Joseph CHAPPEY

sommaire
– souvenir de Françoise BASTID-CHAPPEY
– lettre bien intime d’une maman à son fils
– cérémonies du souvenir à HAMIPRE

 

 

souvenir de Françoise BASTID-CHAPPEY → extrait du Trait d’Union n° 2 – 1994

Avant de parler ici de mon métier comme me la très gentiment demandé Caroline (dont je salue au passage l’idée « géniale » comme diraient mes enfants, du Trait d’Union), donc, avant de parler de mon métier qui m’intéresse beaucoup, mais qui n’intéresse pas forcément tout le monde, je parlerai, comme Frédéric, de tout autre chose.

Comme il reste, Dieu merci, pas mal de « petits Chappey », je voudrais parler pour eux des frères Jo et Marcel Chappey. Je n’oublie pas leur sœur, l’adorable « Tante Mimi » mais sa vie, si triste, si romanesque, fera l’objet de ma prochaine contribution à ce trait d’union.

Les deux frères Chappey étaient issus d’une famille de tout petits bourgeois d’Avesnes sur Helpe (Nord). Leurs parents tenaient sur la grand-place une boutique de confection (de prêt-à-porter, dirait-on maintenant) « A la Belle Jardinière ».

Je n’ai jamais connu mes grand-parents Chappey. Je sais que c’étaient des gens très modestes et très honorables, mais probablement pas ce qu’il est convenu d’appeler des intellectuels et il était difficile de présager la brillante destinée de leurs deux fils.

Lainé, l’oncle Jo, normalien et agrégé de droit – le second, mon père, boursier de licence à l’école normale supérieure. Tous deux commandeurs de la légion d’honneur à titre militaire, ce qui est tout à fait exceptionnel pour des civils.

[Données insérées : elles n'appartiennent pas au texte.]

(** A program that does not panic, whatever its effects answer. *)
Fixpoint no_panic {A} (p : prog A) : Prop :=
  match p with
  | Ret _ => True
  | Vis e k => ∀ x, no_panic (k x)
  | Panic => False
  end.

Lemma no_panic_bind {A B} (p : prog A) (f : A → prog B) :
  no_panic p → (∀ a, no_panic (f a)) → no_panic (p ≫= f).
Proof.
  intros Hp Hf. induction p as [a|X e k IH|]; simpl in *; [apply Hf| |done].
  intros x. by apply IH.
Qed.

Lemma no_panic_trigger {X} (e : eff X) : no_panic (trigger e).
Proof. by intros x. Qed.

Lemma no_panic_ret {A} (a : A) : no_panic (mret a).
Proof. done. Qed.
End programs.

(** Splits a program into its binds and branches. *)
Ltac solve_no_panic :=
  repeat first
    [ apply no_panic_bind; [|intros ?]
    | apply no_panic_trigger
    | apply no_panic_ret
    | done
    | progress cbv beta iota zeta
    | match goal with
      | |- no_panic (match ?x with _ => _ end) => destruct x
      | |- no_panic (if ?x then _ else _) => destruct x
      end ].

(** ** Sequential execution *)

Section run.
Context {R : Type} `{RedisServer R} `{LuaNumber} `{PgEngine} `{TextTemplate}.
Variable env : Env.

(** Memory of one process. *)
Record Proc := mkProc {
  p_cb : CircuitBreaker;
  p_hub : Hub;
  p_metrics : MetricsCollector;
  p_engine : Engine;
}.

Record World := mkWorld {
  w_db : DB;
  w_redis : R;
  w_pos : nat;
  w_proc : Proc;
}.

Definition tick (w : World) : World := mkWorld (w_db w) (w_redis w) (S (w_pos w)) (w_proc w).
Definition set_db (db : DB) (w : World) : World := mkWorld db (w_redis w) (w_pos w) (w_proc w).
Definition set_redis (r : R) (w : World) : World := mkWorld (w_db w) r (w_pos w) (w_proc w).
Definition set_proc (p : Proc) (w : World) : World := mkWorld (w_db w) (w_redis w) (w_pos w) p.
Definition set_cb (cb : CircuitBreaker) (w : World) : World :=
  set_proc (mkProc cb (p_hub (w_proc w)) (p_metrics (w_proc w)) (p_engine (w_proc w))) w.
Definition set_hub (h : Hub) (w : World) : World :=
  set_proc (mkProc (p_cb (w_proc w)) h (p_metrics (w_proc w)) (p_engine (w_proc w))) w.
Definition set_metrics (m : MetricsCollector) (w : World) : World :=
  set_proc (mkProc (p_cb (w_proc w)) (p_hub (w_proc w)) m (p_engine (w_proc w))) w.
Definition set_engine (e : Engine) (w : World) : World :=
  set_proc (mkProc (p_cb (w_proc w)) (p_hub (w_proc w)) (p_metrics (w_proc w)) e) w.

(** A remote call under a fault. *)
Definition faulty {A S} (f : fault) (op : S → result error A * S) (s : S) : result error A * S :=
  match f with
  | NoFault => op s
  | Lost m => (Err (EOther m), s)
  | Late m => (Err (EOther m), (op s).2)
  end.

Definition handle {X} (e : eff X) (w : World) : X * World :=
  let i := w_pos w in
  match e in eff X return X * World with
  | ESql q =>
      let '(r, db) := faulty (e_fault env i) (exec_sql q (e_now env i)) (w_db w) in
      (r, tick (set_db db w))
  | ERedis c =>
      let '(r, rd) := faulty (e_fault env i)
        (λ s, let '(a, s') := exec_redis c (e_now env i) (e_lua env i) s in (Ok a, s'))
        (w_redis w) in
      (r, tick (set_redis rd w))
  | ENow => (e_now env i, tick w)
  | EUuid => (e_uuid env i, tick w)
  | ERand => (e_rand env i, tick w)
  | EHttp p => (e_http env i p, tick w)
  | ECb op =>
      let '(a, cb) := exec_cb op (e_now env i) (p_cb (w_proc w)) in (a, tick (set_cb cb w))
  | EHub op => let '(a, h) := exec_hub op (p_hub (w_proc w)) in (a, tick (set_hub h w))
  | EMetrics k ch =>
      match incr k ch (p_metrics (w_proc w)) with
      | Some m => (Some tt, tick (set_metrics m w))
      | None => (None, tick w)
      end
  | ECache op =>
      let '(a, en) := exec_cache op (p_engine (w_proc w)) in (a, tick (set_engine en w))
  | ECtxDone => (e_done env i, tick w)
  | EPing => (match e_fault env i with NoFault => true | _ => false end, tick w)
  end.

(** [None]: the program panicked. *)
Fixpoint run {A} (p : prog A) (w : World) : option A * World :=
  match p with
  | Ret a => (Some a, w)
  | Vis e k => let '(x, w') := handle e w in run (k x) w'
  | Panic => (None, w)
  end.

Lemma run_bind {A B} (f : A → prog B) (p : prog A) w :
  run (p ≫= f) w =
    match run p w with
    | (Some a, w') => run (f a) w'
    | (None, w') => (None, w')
    end.
Proof.
  revert w. induction p as [a|X e k IH|]; intros w; simpl; try done.
  destruct (handle e w) as [x w']. apply IH.
Qed.

(** Time only advances. *)
Lemma handle_pos {X} (e : eff X) w : w_pos (handle e w).2 = S (w_pos w).
Proof.
  destruct e; simpl; try done.
  - by destruct (faulty _ _ _).
  - by destruct (faulty _ _ _).
  - by destruct (exec_cb _ _ _).
  - by destruct (exec_hub _ _).
  - by destruct (incr _ _ _).
  - by destruct (exec_cache _ _).
Qed.

Lemma run_pos {A} (p : prog A) w : (w_pos w ≤ w_pos (run p w).2)%nat.
Proof.
  revert w. induction p as [a|X e k IH|]; intros w; simpl; try lia.
  pose proof (handle_pos e w). destruct (handle e w) as [x w']. simpl in *.
  specialize (IH x w'). lia.
Qed.

(** The result and the world after one effect. *)
Lemma run_trigger_bind {X A} (e : eff X) (f : X → prog A) w :
  run (trigger e ≫= f) w = run (f (handle e w).1) (handle e w).2.
Proof. simpl. by destruct (handle e w). Qed.

Lemma run_trigger {X} (e : eff X) w : run (trigger e) w = (Some (handle e w).1, (handle e w).2).
Proof. simpl. by destruct (handle e w). Qed.

Lemma no_panic_run {A} (p : prog A) w : no_panic p → ∃ a w', run p w = (Some a, w').
Proof.
  revert w. induction p as [a|X e k IH|]; intros w Hp; simpl in *; [by eexists _, _| |done].
  destruct (handle e w) as [x w']. by apply IH.
Qed.

Definition quiet : Prop := ∀ i, e_fault env i = NoFault.

Lemma handle_redis_quiet {X} (c : rcmd X) w :
  e_fault env (w_pos w) = NoFault →
  handle (ERedis c) w =
    let r := exec_redis c (e_now env (w_pos w)) (e_lua env (w_pos w)) (w_redis w) in
    (Ok r.1, tick (set_redis r.2 w)).
Proof. intros Hq. simpl. rewrite Hq. simpl. by destruct (exec_redis _ _ _ _). Qed.

Lemma handle_sql_quiet {X} (q : sql X) w :
  e_fault env (w_pos w) = NoFault →
  handle (ESql q) w =
    let r := exec_sql q (e_now env (w_pos w)) (w_db w) in (r.1, tick (set_db r.2 w)).
Proof. intros Hq. simpl. rewrite Hq. simpl. by destruct (exec_sql _ _ _). Qed.

Lemma faulty_state {A S} f (op : S → result error A * S) s :
  (faulty f op s).2 = s ∨ (faulty f op s).2 = (op s).2.
Proof. destruct f; simpl; auto. Qed.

Si ces deux frères, qu’une considération et une affection réciproque ont uni tout au long de leur vie, sans défaillance, étaient sur beaucoup de points différents, et si leurs vies ont pris des directions différentes, je voudrais rappeler les points communs qui les unissaient et qui faisaient leur noblesse.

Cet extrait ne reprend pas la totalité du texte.